• **Aim of the exercise**
First find the line with "apply commit_join_inv in" in the entries below, then set down exactly every line through the line with "Proof. induction 1", that line included.

• **Data for processing**

(* ===== verification/AcceptWindow.v ===== *)
(** * Windows along a run of acceptance

    Every head in the window of an acceptance context is filed under the window
    id of its own group, parent root and seed context ([window_keyed]), since
    acceptance derives both from the same three values.  The epoch id of a head
    is a digest of the same three values: a window holds heads of one epoch id
    only. *)

From S2P Require Import Prelude Hash Errors Merkle BarrierWire Window Header AnchorSeed Srx Accept AcceptLemmas Ledger AcceptRuns.

(** ** What insertion adds *)

(** The heads of [w'] are heads of [w], but for one that may be [r] under [wid]. *)
Definition adds (wid : bytes) (r : HeadRecord) (w w' : MultiHeadWindow) : Prop :=
  forall x h, h ∈ Mhw.entry_of w' x -> h ∈ Mhw.entry_of w x \/ (x = wid /\ h = r).

Lemma adds_shrink wid r w w' : (forall x h, h ∈ Mhw.entry_of w' x -> h ∈ Mhw.entry_of w x) -> adds wid r w w'.
Proof. intros H x h Hh. left. by apply H. Qed.

Lemma adds_push wid r w w' :
  (forall x h, h ∈ Mhw.entry_of w' x -> h ∈ Mhw.entry_of w x) -> adds wid r w (Mhw.push w' wid r).
Proof.
  intros H x h. rewrite entry_push, elem_of_app. intros [Hh|Hh]; [left; by apply H|].
  case_decide; [|by apply not_elem_of_nil in Hh]. apply list_elem_of_singleton in Hh. by right.
Qed.

Lemma remove_head_sub l e l' r : Mhw.remove_head l e = Some l' -> r ∈ l' -> r ∈ l.
Proof.
  revert l'. induction l as [|a l IH]; intros l'; cbn; [done|]. case_if; [intros [= ->] ?; by constructor|].
  destruct (Mhw.remove_head l e) as [l1|]; cbn; [|done]. intros [= <-] [->|H]%elem_of_cons; [constructor|]. right. by eapply IH.
Qed.

Lemma retire_sub mh : forall w wid x r, r ∈ Mhw.entry_of (Mhw.retire w wid mh).1 x -> r ∈ Mhw.entry_of w x.
Proof.
  induction mh as [|e mh IH]; intros w wid x r; cbn [Mhw.retire]; [done|].
  destruct (Mhw.remove_head _ _) as [l|] eqn:E; [|done]. intros H%IH. rewrite entry_set in H. case_decide; [|done]. subst.
  by eapply remove_head_sub.
Qed.

Lemma merge_base_sub w wid_old wid_new now x r : r ∈ Mhw.entry_of (merge_base w wid_old wid_new now) x -> r ∈ Mhw.entry_of w x.
Proof.
  unfold merge_base. case_if; [done|]. cbn zeta. intros H%prune_sub. revert H. case_bool_decide as Eo; [|done].
  by rewrite drop_empty.
Qed.

Lemma accept_head_adds w wid r now : adds wid (with_accept_time r now) w (Mhw.accept_head w wid r now).1.
Proof. unfold Mhw.accept_head. case_if; [apply adds_shrink|apply adds_push]; intros x h; apply prune_sub. Qed.

Lemma accept_merge_adds w wid_old wid_new mh r now :
  adds wid_new (with_accept_time r now) w (accept_merge w wid_old wid_new mh r now).1.
Proof.
  unfold accept_merge. case_if; [by apply adds_shrink|]. rewrite accept_merge_eq. case_if; [by apply adds_shrink|].
  pose proof (fun x h => retire_sub mh (Mhw.prune w wid_old now) wid_old x h) as Hr.
  destruct (Mhw.retire _ _ _) as [w1 [u|e]]; cbn [fst] in Hr.
  - cbn zeta. case_if; [apply adds_shrink|apply adds_push]; intros x h ?%merge_base_sub%Hr; by eapply prune_sub.
  - apply adds_shrink. intros x h ?%Hr. by eapply prune_sub.
Qed.

(** ** Windows are keyed by what they hold *)

Section Keyed.
  Context {HS : Hashing} {HL : HashingLaws HS} {WC : WireCodec} {MH : MerkleHash} {SP : SrxProofs} {AP : AnchorProofs}.
  Context (hashed : string -> Value -> Prop).

(** The head belongs under [wid]. *)
Definition keyed_head (wid : bytes) (r : HeadRecord) : Prop :=
  exists g root, derive_we_epoch_id g root (hr_seed_ctx_hash r) = Ok (hr_we_epoch_id r) /\
    compute_window_id g root (hr_seed_ctx_hash r) = Ok wid /\
    hashed "mhw/window" (epoch_preimage g root (hr_seed_ctx_hash r)).

Definition window_keyed (w : MultiHeadWindow) : Prop := forall wid r, r ∈ Mhw.entry_of w wid -> keyed_head wid r.

Lemma adds_keyed wid r w w' : adds wid r w w' -> window_keyed w -> keyed_head wid r -> window_keyed w'.
Proof. intros Ha Hw Hr x h [Hh|[-> ->]]%Ha; [by apply Hw|done]. Qed.

Lemma bound_keyed c parts claim hdr root b rho hp xk seq now :
  within hashed c parts hdr -> bound parts claim hdr root b ->
  keyed_head (b_wid b) (with_accept_time (head_record parts b rho hp xk seq now) now).
Proof.
  intros Hh [Hr Hs Hw _ Hi]. apply check_roots_inv in Hr as ->. exists (gid parts), (parent_root parts). split_and!; [done|done|].
  by apply Hh, hashes_window.
Qed.

Lemma started_keyed c : window_keyed (mh_window c) -> window_keyed (mh_window (started c)).
Proof. intros H x h. cbn. rewrite entry_prune_all. intros [_ ?]%list_elem_of_filter. by apply H. Qed.

Lemma core_keyed c c1 : core c1 = core c -> window_keyed (mh_window c) -> window_keyed (mh_window c1).
Proof. by intros (_ & _ & _ & _ & ->)%core_fields. Qed.

Lemma commit_gate_window g hdr gate res : mh_window (commit_gate g hdr gate res).1 = mh_window res.1.
Proof.
  destruct res as [c [o|e]]; [|done]. cbn. unfold apply_barrier_acceptance_commit. destruct (gd_barrier_update_reason gate); [|done].
  destruct (get_bytes hdr HDR_POP_PK); [|done]. by case_if.
Qed.

Lemma accept_anchor_keyed parts claim hdr c :
  within hashed c parts hdr -> window_keyed (mh_window c) -> window_keyed (mh_window (accept_anchor parts claim hdr c).1).
Proof.
  intros Hh Hk%started_keyed. destruct (accept_anchor_cases parts claim hdr c) as [[H _]|(gate & note & _ & [[_ ->]|(_ & heads & _ & ->)])];
    [by eapply core_keyed| |]; rewrite commit_gate_window.
  - destruct (join_phases parts claim hdr note (gd_barrier_update_digest gate) (instant c) (started c)) as
      [[H _]|(c1 & root & b & v & rho & hp & epoch & xk & seq & proofs & Hc & [Hb _ _ _ _ _] & ->)]; [by eapply core_keyed|].
    apply (core_keyed _ c1) in Hk; [|done]. destruct (commit_join _ _ _ _ _ _ _ _ _ _ _ _ _ _) as [c2 r] eqn:E. cbn [fst].
    apply commit_join_inv in E as [[-> _]|(_ & _ & -> & _)]; [done|]. eapply adds_keyed, bound_keyed, Hb; [apply accept_head_adds|done|done].
  - destruct (merge_phases parts claim hdr heads note (instant c) (started c)) as
      [[H _]|(c1 & root & b & m & rho & xk & seq & proofs & wid & pr & par & pv & req & Hc & [Hb _ _ _ _ _ _] & ->)]; [by eapply core_keyed|].
    apply (core_keyed _ c1) in Hk; [|done]. destruct (commit_merge _ _ _ _ _ _ _ _ _ _ _ _ _ _ _ _ _ _) as [c2 r] eqn:E. cbn [fst].
    apply commit_merge_window in E as [->|[hp' ->]]; [done|]. eapply adds_keyed, bound_keyed, Hb; [apply accept_merge_adds|done|done].
Qed.

Lemma run_keyed c c' : rtc (anchor_step (within hashed)) c c' -> window_keyed (mh_window c) -> window_keyed (mh_window c').
Proof. induction 1 as [|c1 c2 c3 (parts & claim & hdr & Hh & ->) _ IH]; [done|]. intros H. by apply IH, accept_anchor_keyed. Qed.

Lemma new_window h_max ttl options : mh_window (with_options_internal h_max ttl options) = Mhw.new h_max ttl.
Proof. unfold with_options_internal. destruct (apply_fs_policy_config _ _) as [c []] eqn:E; unfold apply_fs_policy_config in E;
  destruct (synthesize_caps _); by injection E as <- _. Qed.

(** *** Merges *)

Lemma find_head_inv w wid e r : Mhw.find_head w wid e = Some r -> r ∈ Mhw.entry_of w wid /\ hr_we_epoch_id r = e.
Proof.
  unfold Mhw.find_head, Mhw.entry_of. destruct (heads w !! wid) as [l|]; [|done]. cbn. intros [Hin He]%List.find_some.
  split; [by apply list_elem_of_In|]. by bool_prop.
Qed.

Lemma keyed_same wid r1 r2 : keyed_head wid r1 -> keyed_head wid r2 -> hr_we_epoch_id r1 = hr_we_epoch_id r2 \/ hl_collision hashed.
Proof using HL.
  intros (g1 & p1 & Hw1 & Hi1 & Hh1) (g2 & p2 & Hw2 & Hi2 & Hh2). destruct (h_l_inj hashed _ _ _ _ _ Hi1 Hi2 Hh1 Hh2) as [[_ H]|]; [|by right].
  injection H as -> -> H. rewrite H in Hw1. left. congruence.
Qed.

Lemma locate_heads_one w hdr mh rho wid e pr :
  window_keyed w -> locate_heads w hdr mh rho = Ok (wid, e, pr) -> (exists head, mh = [head]) \/ hl_collision hashed.
Proof using HL.
  unfold locate_heads. intros Hk H. ok_step H as first E1. ok_step H as u2 E2. ok_step H as wid' E3. ok_step H as u4 E4. clear H.
  apply freeze_on_inv in E1. apply afreeze_if_inv in E2, E4. bool_prop. destruct mh as [|a [|b l]]; [done|eauto|].
  cbn in E2, E4. bool_prop. destruct (Mhw.find_head w wid' a) as [ra|] eqn:Ea; [|by destruct H].
  destruct (Mhw.find_head w wid' b) as [rb|] eqn:Eb; [|by destruct H0].
  apply find_head_inv in Ea as [Ha <-], Eb as [Hb <-].
  destruct (keyed_same wid' ra rb) as [Heq|]; [by apply Hk..| |by right].
  rewrite Heq in *. unfold bytes_ltb, bytes_lt in *. bool_prop. by rewrite bytes_cmp_refl in *.
Qed.

(** C40: A merge retires one head.  In a context that started from an empty window
    and has run acceptance since, an accepted merge lists exactly one head,
    unless two inputs of H_L hashed for the anchors of the run collide: the heads
    it lists must lie in one window, and the heads of a window all have the epoch
    id that goes with its id. *)
Theorem merge_retires_one_head c0 c parts claim hdr c' o retired :
  heads (mh_window c0) = ∅ -> rtc (anchor_step (within hashed)) c0 c ->
  accept_anchor parts claim hdr c = (c', Ok o) -> o_kind o = KMerge retired ->
  (exists head, retired = [head]) \/ hl_collision hashed.
Proof using HL.
  intros H0 Hrun H Ho. assert (window_keyed (mh_window (started c))) as Hk.
  { eapply started_keyed, run_keyed; [exact Hrun|]. intros wid r Hr. unfold Mhw.entry_of in Hr. rewrite H0, lookup_empty in Hr.
    by apply not_elem_of_nil in Hr. }
  apply accepted_cases in H as [(root & b & _ & _ & Hn)|(? & ? & ? & mh & ? & ? & ? & ? & ? & ? & ? & ? & ? & ? & ? & ? & _ & [_ _ _ [pw Hl] _ _ _] & _ & _ & Hm)];
    [congruence|]. rewrite Ho in Hm. injection Hm as ->. by eapply locate_heads_one.
Qed.

End Keyed.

• **Result below**
    apply commit_join_inv in E as [[-> _]|(_ & _ & -> & _)]; [done|]. eapply adds_keyed, bound_keyed, Hb; [apply accept_head_adds|done|done].
  - destruct (merge_phases parts claim hdr heads note (instant c) (started c)) as
      [[H _]|(c1 & root & b & m & rho & xk & seq & proofs & wid & pr & par & pv & req & Hc & [Hb _ _ _ _ _ _] & ->)]; [by eapply core_keyed|].
    apply (core_keyed _ c1) in Hk; [|done]. destruct (commit_merge _ _ _ _ _ _ _ _ _ _ _ _ _ _ _ _ _ _) as [c2 r] eqn:E. cbn [fst].
    apply commit_merge_window in E as [->|[hp' ->]]; [done|]. eapply adds_keyed, bound_keyed, Hb; [apply accept_merge_adds|done|done].
Qed.

Lemma run_keyed c c' : rtc (anchor_step (within hashed)) c c' -> window_keyed (mh_window c) -> window_keyed (mh_window c').
Proof. induction 1 as [|c1 c2 c3 (parts & claim & hdr & Hh & ->) _ IH]; [done|]. intros H. by apply IH, accept_anchor_keyed. Qed.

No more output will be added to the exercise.